Somehow, every time the paper posts an online poll about an election, one silly candidate—in this case, 4th district supervisorial candidate Lynn Compton—has followers who forget that the online poll is meaningless and the winner of said poll receives absolutely nothing. Still, someone always inspires their followers to flood the poll with votes. Inevitably, the supporters for the candidates who didn’t care enough to try to flood the poll have an absolute hissy, the likes of which I have not seen since my cousin’s 2-year-old didn’t get the Baby Ruth bar he wanted at Walmart. This is my way of formally telling Lois Hughes, Peter Keith, and Trudy Jarratt that they’re absolutely correct! Good citizens spend every second of their time monitoring weekly Internet polls and howling about how the results are proof that the nation’s voting systems are rigged! Boo! Something about democracy, you filthy, liberal rag!
I’m not going to point out that the paper comes out very early Thursday morning, meaning that it spends Wednesday night at the printer, meaning that any rational person should probably be capable of deducing that the poll actually closes some time on Wednesday, even if some knucklehead in editorial didn’t have time to change the poll until the following morning. Also, I want to make it very clear that I am emphatically NOT accusing Hughes, Keith, or Jarratt of attitudes or behaviors even approximating rational and level headed. But I feel bad about the fact that they were obviously exposed to indecently high quantities of Farmer Bob’s stupid gas, so I took the liberty of assembling a list of legitimate, not-at-all-manufactured-in-your-head reasons to be outraged. These include net neutrality, those kidnapped Nigerian schoolgirls, student debt, the fact that corporations are legally considered people, global warming, and everything else I’m about to tell you in the next 517 words.
The San Luis Obispo City Council is using a couple of NIMBYs—you know, the folks who buy a house and then somehow think they get to dictate everything that happens within a 50-mile radius—who complained about the fact that their neighbor was legally growing marijuana as an excuse to try to ban anyone from growing weed. Y’know, in case we mistakenly thought we were living in 2014 in a country that seemed to be evolving toward a more grown-up and tolerant attitude regarding marijuana. I mean, it is legal in several states.
The worst part of all this is the glee with which the city leapt at the first opportunity to shut down growing operations. The fact that there’s little justification beyond a whiny neighbor or two who can’t point to any illegal incidents is just further proof of the fact that this City Council has a lot more in common with former Sheriff Pat Hedges than anyone wants to acknowledge—and look how that turned out.

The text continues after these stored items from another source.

(* ===== verification/CodexMapperSpec.v ===== *)
(** * Correctness of the Codex event mapper

    Every operation keeps the mapper's threads in agreement with the events
    that were committed for their sessions, however the ingress answers, and
    the memory of recent notifications is bounded. *)

From stdpp Require Import base strings numbers sorting gmap list.
From S2P Require Import Prelude Bytes Json Values Snapshots Capability Interaction Event Aggregate.
From S2P Require Import AggregateSpec CodexMapper.

Create HintDb codex.

Section mapper.
Context `{Externals} {S : Type} `{!EventSink S} `{!Draws}.
Implicit Types (w : MapperWorld S) (m : CodexEventMapper) (t : ThreadMapping) (e : AgentEvent).

(** ** Threads and their committed events *)

(** The committed events of a session. *)
Definition session_log (sid : SessionId) (log : list AgentEvent) : list AgentEvent :=
  filter (λ e, event_session_id e = sid) log.

(** A thread knows where the log of its session ends: its events are numbered
    from 1, only the first one starts the session, and the thread's state and
    connection are the latest ones in it. *)
Record thread_log (log : list AgentEvent) t : Prop := {
  tl_numbered : numbered 0 log;
  tl_next : counter_num (next_sequence t) = (N.of_nat (length log) + 1)%N;
  tl_started : ∃ e0 s rest, log = e0 :: rest ∧ event_payload e0 = SessionStarted s ∧
    (∀ e s', e ∈ rest → event_payload e ≠ SessionStarted s') ∧
    thread_state t = default (session_state s) (last (omap state_of log)) ∧
    thread_connection t = default (session_connection_state s) (last (omap connection_of log))
}.

Record mapper_inv w : Prop := {
  mi_configured : ∀ id t, threads (mapper w) !! id = Some t →
    configured (mapper w) !! id = Some (thread_session_id t);
  mi_log : ∀ id t, threads (mapper w) !! id = Some t →
    thread_log (session_log (thread_session_id t) (committed w)) t;
  mi_events : ∀ e, e ∈ committed w →
    ∃ id t, threads (mapper w) !! id = Some t ∧ thread_session_id t = event_session_id e
}.

(** Sequence numbers have not run out, and no two threads are configured for
    one session. *)
Definition fine w : Prop :=
  (N.of_nat (length (committed w)) < u64_max)%N ∧
  ∀ id1 id2 sid, configured (mapper w) !! id1 = Some sid → configured (mapper w) !! id2 = Some sid → id1 = id2.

Not only did the city not even bother meeting with the family at the heart of the issue before slapping together an ordinance to ban all outdoor pot production, but they included unsubstantiated and untrue arguments in their report, including that a teenager was sleeping outside with a shotgun to protect the plants, when, in fact, the family doesn’t own a gun. Furthermore, references to aggressive animals were apparently a Yorkshire poodle the family owns, and a 3-month old pit bull they babysat once. I’m having trouble seeing how the neighbors would feel threatened by a puppy and an animal often seen in public wearing a sweater. Or maybe exaggerating the truth—also known as lying—was the best way of getting the city’s attention. Still, these are details the city might consider confirming before writing them into an official report or ordinance; this is some Cal Coast News level incompetence here, and it doesn’t leave anyone looking very good.
Furthermore, it takes a special kind of nitwit to complain because his or her neighbor happens to own something valuable on their property. Are you scared you’re going to be robbed because your neighbor drives a flashy sports car or owns an expensive art collection? Should we place limits on the total value of property in someone’s home in order to ensure that their neighbors can sleep soundly at night? And, even if you were, do you think broadcasting their location and the value of their property is really the best way to ensure your security? Honestly, Brett Bargenquast and Michael and Denise Shandroff, you must have one hell of a sense of entitlement in order to try to dictate what takes place on someone else’s property. And congratulations to the city for translating that paranoia into an outright ban on outdoor cultivation. Truly, SLO remains America’s Happiest of Cities, where we ban all things uncomfortable and elevate neighborhood nuisance complaints to public policy. Beware, you homeless, anyone who stopped going to church, and those who wear white before Memorial Day—you’re next.